### To do
Scan the records for the word "right". Return each line where it is found.

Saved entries
....
(* ===== verification/StoreSafe.v ===== *)
(** The store's safety: a crash during a publication leaves the previous pair or the new one, a
    publication that returned is durable, and the snapshots somebody holds stay on disk. *)

From S2P Require Import Prelude RustStr StoreFormat SegReader SegWriter SegLayout SegTables SegValid SegPostings SegRound WorkspaceState FileSystem Durable StoreWrites Snapshot StorePublish SegExample StoreExample.

Open Scope Z_scope.

Lemma NoDup_fmap_inj {A B : Type} (f : A → B) l x y : NoDup (f <$> l) → x ∈ l → y ∈ l → f x = f y → x = y.
Proof.
  induction l as [|z l IH]; intros Hnd Hx Hy E; [by apply elem_of_nil in Hx|]. apply NoDup_cons in Hnd as [Hz Hnd].
  apply elem_of_cons in Hx as [->|Hx], Hy as [->|Hy]; [done| | |by apply IH]; exfalso; apply Hz.
  - rewrite E. by apply list_elem_of_fmap_2.
  - rewrite <- E. by apply list_elem_of_fmap_2.
Qed.

Section safe.
Context (io_message : Op → list Z) (denied : Fs → Op → bool) (crc32c : bytes → Z) {Hdebug : DebugStr}.
Context (to_json : Manifest → bytes) (from_json : bytes → result (list Z) Manifest).

(** ** The invariant of an open store *)

Definition retired_ok (fs : Fs) (st : Store) (r : Retired) : Prop :=
  intact crc32c (st_root st) fs (rt_snapshot r) ∧ rt_paths r = [sn_segment_dir (rt_snapshot r); sn_state_path (rt_snapshot r)] ∧
  ∃ s, st_current st = Some s ∧ generation_of r < sn_generation s.

Record store_ok (fs : Fs) (st : Store) : Prop := {
  so_root : root_ok (st_root st);
  so_free : root_free (st_root st) fs;
  so_current : recoverable crc32c from_json (st_root st) fs (st_current st);
  so_retired : Forall (retired_ok fs st) (st_retired st);
  so_distinct : NoDup (generation_of <$> st_retired st)
}.

(** There is a next generation. *)
Definition can_publish (st : Store) : Prop :=
  match st_current st with Some s => sn_generation s + 1 < 2 ^ 64 | None => True end.

Lemma current_range fs root c s : recoverable crc32c from_json root fs c → c = Some s → inU 64 (sn_generation s).
Proof. intros H ->. destruct H as [Hi _]. apply (in_range _ _ _ _ Hi). Qed.

Lemma next_range fs st : store_ok fs st → can_publish st →
  inU 64 (next_generation st) ∧ ∀ s, st_current st = Some s → next_generation st = sn_generation s + 1.
Proof.
  intros Hok Hcan. pose proof (so_current _ _ Hok) as Hc. unfold next_generation, can_publish in *.
  destruct (st_current st) as [s|]; [|split; [unfold inU; lia|done]].
  pose proof (current_range _ _ _ s Hc eq_refl) as Hg. unfold inU in Hg. rewrite u64_of by lia.
  split; [unfold inU; lia|]. by intros ? [= <-].
Qed.

Lemma retired_owns fs st r : retired_ok fs st r → owns_pair (st_root st) r.
Proof.
  intros (Hi & Hp & _). destruct (in_paths _ _ _ _ Hi) as [H1 H2]. split; [apply (in_range _ _ _ _ Hi)|]. by rewrite Hp, H1, H2.
Qed.

(** ** What a log keeps *)

Lemma intact_run fs log fs' root (G : Z → Prop) s :
  run fs log = Some fs' → Forall (spares root (pairs_of root G)) log → G (sn_generation s) →
  root_ok root → intact crc32c root fs s → intact crc32c root fs' s.
Proof.
  intros Hr Hl Hg Hroot. apply intact_frame; [done|]. intros p Hp b. eapply stored_run; [done|].
  eapply Forall_impl; [exact Hl|]. intros o [Ho _]. apply Ho. by exists (sn_generation s).
Qed.

Lemma spares_pairs root (G G' : Z → Prop) o :
  (∀ g, G' g → G g) → spares root (committed_and root G) o → spares root (pairs_of root G') o.
Proof. intros H. apply spares_weaken. intros p (g & Hg & Hp). right. exists g. auto. Qed.

Lemma commit_spares st G : spares (st_root st) (pairs_of (st_root st) G) (commit st).
Proof. apply spares_rename; [apply clear_pairs, clear_manifest_tmp|apply clear_manifest]. Qed.

Lemma spares_current st o :
  (∀ s, st_current st = Some s → inU 64 (sn_generation s) ∧ next_generation st = sn_generation s + 1) →
  spares (st_root st) (committed_and (st_root st) (λ g, 0 ≤ g ∧ g ≠ next_generation st)) o →
  spares (st_root st) (current_paths (st_root st) (st_current st)) o.
Proof.
  intros H. apply spares_weaken. intros p [->|(g & Hg & Hp)]; [by left|]. right. exists g. split; [|done].
  destruct (st_current st) as [s|]; [|done]. subst g. destruct (H s eq_refl) as [H1 H2]. unfold inU in H1. lia.
Qed.

Lemma root_free_commit fs st log fs' : run fs log = Some fs' →
  Forall (λ o, spares (st_root st) (pairs_of (st_root st) (λ _, False)) o) log → root_free (st_root st) fs → root_free (st_root st) fs'.
Proof. apply root_free_run. Qed.

(** Nothing but the commit point changed hands before the commit. *)
Lemma store_ok_run fs log fs' st :
  run fs log = Some fs' → can_publish st →
  Forall (spares (st_root st) (committed_and (st_root st) (λ g, 0 ≤ g ∧ g ≠ next_generation st))) log →
  store_ok fs st → store_ok fs' st.
Proof.
  intros Hr Hcan Hl Hok. destruct (next_range _ _ Hok Hcan) as [Hn Hnext]. pose proof Hok as [Hroot Hfree Hcur Hret Hnd].
  split; [done|by eapply root_free_run| | |done].
  - eapply recoverable_run; [done|exact Hr| |done]. eapply Forall_impl; [exact Hl|]. intros o. apply spares_current.
    intros s Hs. split; [by eapply current_range|auto].
  - eapply Forall_impl; [exact Hret|]. intros r (Hi & Hp & s & Hs & Hlt). split; [|split; [done|by exists s]].
    apply (intact_run fs log fs' _ (λ g, 0 ≤ g ∧ g ≠ next_generation st)); [done| | |done|done].
    + eapply Forall_impl; [exact Hl|]. intros o. by apply spares_pairs.
    + pose proof (in_range _ _ _ _ Hi). unfold generation_of in Hlt. rewrite (Hnext s Hs). unfold inU in *. lia.
Qed.

(** Keeping the held ones of a queue below the current generation. *)
Lemma retained_ok root f1 f3 log3 s (strong' : Snapshot → Z) q :
  root_ok root → root_free root f1 → recoverable crc32c from_json root f1 (Some s) → NoDup (generation_of <$> q) →
  Forall (λ r, intact crc32c root f1 (rt_snapshot r) ∧ rt_paths r = [sn_segment_dir (rt_snapshot r); sn_state_path (rt_snapshot r)] ∧
    0 ≤ generation_of r < sn_generation s) q →
  run f1 log3 = Some f3 → Forall (removes root (λ g, ∃ r, r ∈ q ∧ ¬ held strong' r ∧ g = generation_of r)) log3 →
  Forall (spares root (current_paths root (Some s))) log3 ∧
  store_ok f3 (mkStore root (Some s) (filter (held strong') q)).
Proof.
  intros Hroot Hfree Hrec Hqd Hqi Hr3 Hl3. set (R := λ g, ∃ r, r ∈ q ∧ ¬ held strong' r ∧ g = generation_of r) in *.
  rewrite Forall_forall in Hqi. assert (∀ g, R g → 0 ≤ g < sn_generation s) as HR.
  { intros g (r & Hr & _ & ->). by destruct (Hqi r Hr) as (_ & _ & ?). }
  assert (∀ G' : Z → Prop, (∀ g, G' g → 0 ≤ g ∧ ¬ R g) → Forall (spares root (committed_and root G')) log3) as Hsp.
  { intros G' HG'. eapply Forall_impl; [exact Hl3|]. intros o. apply removes_spares; [|done]. intros g Hg. by apply HR. }
  assert (Forall (spares root (current_paths root (Some s))) log3) as Hl3'.
  { apply Hsp. intros g ->. pose proof (current_range _ _ _ _ Hrec eq_refl) as Hn. unfold inU in Hn. split; [lia|]. intros HRg%HR. lia. }
  split; [done|]. split; cbn [st_root st_current st_retired]; [done|by eapply root_free_run|by eapply recoverable_run| |].
  - apply Forall_forall. intros r [Hh Hin]%list_elem_of_filter. destruct (Hqi r Hin) as (Hi & Hp & Hlt).
    split; [|split; [done|]; exists s; split; [done|unfold generation_of in *; lia]]. cbn [st_root].
    eapply (intact_run f1 log3 f3 _ (λ g, g = generation_of r)); [done| |done|done|done].
    eapply Forall_impl; [apply (Hsp (λ g, g = generation_of r))|intros o; by apply spares_pairs].
    intros g ->. split; [lia|]. intros (r' & Hr' & Hh' & Hg).
    assert (r' = r) as ->; [|done]. by apply (NoDup_fmap_inj generation_of q).
  - eapply sublist_NoDup; [exact Hqd|]. apply fmap_sublist, sublist_filter.
Qed.

(** ** After the commit *)

Context (data : SegmentData) (payload : bytes) (created : Z) (failpoint : Failpoint) (strong : Snapshot → Z).
Context (Hcrc : ∀ b, inU 32 (crc32c b)) (Hjson : ∀ m, manifest_typed m → from_json (to_json m) = Ok m).

Definition queued (st : Store) : list Retired :=
  match st_current st with
  | Some old => st_retired st ++ [mkRetired old [sn_segment_dir old; sn_state_path old]]
  | None => st_retired st
  end.

Definition counting (st : Store) (s : Snapshot) : Snapshot → Z := λ x, strong x + own_references (st_current st) s x.

Lemma swap_shape st f s :
  open_snapshot crc32c f (st_root st) (next_manifest crc32c (next_generation st) data payload) = Ok s →
  Forall (owns_pair (st_root st)) (queued st) →
  ∃ log3 f3, swap_snapshot denied crc32c st (next_manifest crc32c (next_generation st) data payload) strong f =
      (log3, f3, Ok (mkStore (st_root st) (Some s) (filter (held (counting st s)) (queued st)), Some s)) ∧
    run f log3 = Some f3 ∧
    Forall (removes (st_root st) (λ g, ∃ r, r ∈ queued st ∧ ¬ held (counting st s) r ∧ g = generation_of r)) log3.
Proof.
  intros Ho Hq. pose proof (retain_held_does denied (st_root st) (counting st s) (queued st) f Hq) as Hd.
  destruct (retain_held_returns denied (counting st s) (queued st) f) as (log3 & f3 & kept & E).
  unfold does in Hd. rewrite E in Hd. destruct Hd as (Hr & Hl & ->). exists log3, f3. split; [|done].
  unfold swap_snapshot, run_janitor, mbind, io_bind, ask, lift. rewrite Ho. cbn [app]. fold (counting st s).
  assert (st_retired match st_current st with Some old => retire old (mkStore (st_root st) (Some s) (st_retired st))
            | None => mkStore (st_root st) (Some s) (st_retired st) end = queued st) as ->.
  { unfold queued, retire. by destruct (st_current st). }
  rewrite E. cbn. rewrite !app_nil_r. by destruct (st_current st).
Qed.

Lemma queued_ok fs st f :
  store_ok fs st → can_publish st → (∀ s, intact crc32c (st_root st) fs s → 0 ≤ sn_generation s < next_generation st → intact crc32c (st_root st) f s) →
  Forall (owns_pair (st_root st)) (queued st) ∧ NoDup (generation_of <$> queued st) ∧
  Forall (λ r, intact crc32c (st_root st) f (rt_snapshot r) ∧ rt_paths r = [sn_segment_dir (rt_snapshot r); sn_state_path (rt_snapshot r)] ∧
    0 ≤ generation_of r < next_generation st) (queued st).
Proof.
  intros Hok Hcan Hf. destruct (next_range _ _ Hok Hcan) as [Hn Hnext]. pose proof Hok as [Hroot Hfree Hcur Hret Hnd].
  assert (∀ r, r ∈ st_retired st → retired_ok fs st r) as Hr by (by apply Forall_forall).
  unfold queued. destruct (st_current st) as [old|] eqn:E.
  - specialize (Hnext old eq_refl). destruct Hcur as [Hi _]. pose proof (in_range _ _ _ _ Hi) as Hg. destruct (in_paths _ _ _ _ Hi) as [P1 P2].
    unfold inU in *. rewrite fmap_app. split_and!.
    + apply Forall_app. split; [by eapply Forall_impl; [exact Hret|]; intros r; apply retired_owns|].
      apply Forall_singleton. split; [apply Hg|]. cbn [rt_paths]. by rewrite P1, P2.
    + apply NoDup_app. split; [done|]. split; [|apply NoDup_singleton]. intros g Hin ->%list_elem_of_singleton.
      apply list_elem_of_fmap in Hin as (r & Hrg & Hin). destruct (Hr r Hin) as (_ & _ & s & Hs & Hlt). rewrite E in Hs. injection Hs as <-.
      unfold generation_of in *. cbn [rt_snapshot] in Hrg. lia.
    + apply Forall_app. split.
      * apply Forall_forall. intros r Hin. destruct (Hr r Hin) as (Hri & Hp & s & Hs & Hlt). rewrite E in Hs. injection Hs as <-.
        pose proof (in_range _ _ _ _ Hri) as Hg'. unfold inU, generation_of in *. split_and!; [apply Hf; [done|lia]|done|lia|lia].
      * apply Forall_singleton. unfold generation_of. cbn [rt_snapshot rt_paths]. split_and!; [apply Hf; [done|lia]|done|lia|lia].
  - assert (st_retired st = []) as ->; [|by repeat split; constructor].
    destruct (st_retired st) as [|r l]; [done|]. destruct (Hr r) as (_ & _ & s & Hs & _); [left|]. by rewrite E in Hs.
Qed.

(** The whole of a publication that got to the commit: the new store is in order. *)
Lemma committed_store fs st log0 f0 f1 :
  store_ok fs st → can_publish st → storable data payload created →
  run fs log0 = Some f0 → Forall (spares (st_root st) (committed_and (st_root st) (λ g, 0 ≤ g ∧ g ≠ next_generation st))) log0 →
  exec f0 (commit st) = Some f1 → pair_committed crc32c to_json st data payload created f1 →
  ∃ s st3 log3 f3, swap_snapshot denied crc32c st (next_manifest crc32c (next_generation st) data payload) strong f1 = (log3, f3, Ok (st3, Some s)) ∧
    snapshot_holds st data payload created s ∧ recoverable crc32c from_json (st_root st) f1 (Some s) ∧ root_free (st_root st) f1 ∧
    run f1 log3 = Some f3 ∧ Forall (spares (st_root st) (current_paths (st_root st) (Some s))) log3 ∧
    st3 = mkStore (st_root st) (Some s) (filter (held (counting st s)) (queued st)) ∧ store_ok f3 st3.
Proof.
  intros Hok Hcan Hst Hr0 Hl0 E1 Hpc. destruct (next_range _ _ Hok Hcan) as [Hn Hnext]. pose proof Hok as [Hroot Hfree Hcur Hret Hnd].
  destruct (committed_serves crc32c to_json from_json st data payload created Hroot Hn Hcrc Hjson f1 Hst Hpc) as (s & Ho & Hs & Hserves).
  set (G := λ g, 0 ≤ g ∧ g ≠ next_generation st).
  assert (run fs (log0 ++ [commit st]) = Some f1) as Hr1 by (rewrite run_app, Hr0; cbn [run mbind option_bind]; by rewrite E1).
  assert (Forall (spares (st_root st) (pairs_of (st_root st) G)) (log0 ++ [commit st])) as Hl1.
  { apply Forall_app. split; [eapply Forall_impl; [exact Hl0|]; intros o; by apply spares_pairs|]. apply Forall_singleton, commit_spares. }
  destruct (queued_ok fs st f1 Hok Hcan) as (Hq & Hqd & Hqi).
  { intros x Hx Hlt. eapply (intact_run fs _ f1 _ G); [done|done| |done|done]. unfold G. lia. }
  destruct (swap_shape st f1 s Ho Hq) as (log3 & f3 & Esw & Hr3 & Hl3).
  destruct (sh_id _ _ _ _ _ Hs) as [Hgen _].
  assert (root_free (st_root st) f1) as Hfree1 by (by eapply root_free_run).
  destruct (retained_ok (st_root st) f1 f3 log3 s (counting st s) (queued st)) as [Hl3' Hok3]; try done.
  { by rewrite Hgen. }
  by eexists s, _, log3, f3.
Qed.
End safe.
....
### Exercise result
Proof. intros H. apply spares_weaken. intros p (g & Hg & Hp). right. exists g. auto. Qed.
  intros H. apply spares_weaken. intros p [->|(g & Hg & Hp)]; [by left|]. right. exists g. split; [|done].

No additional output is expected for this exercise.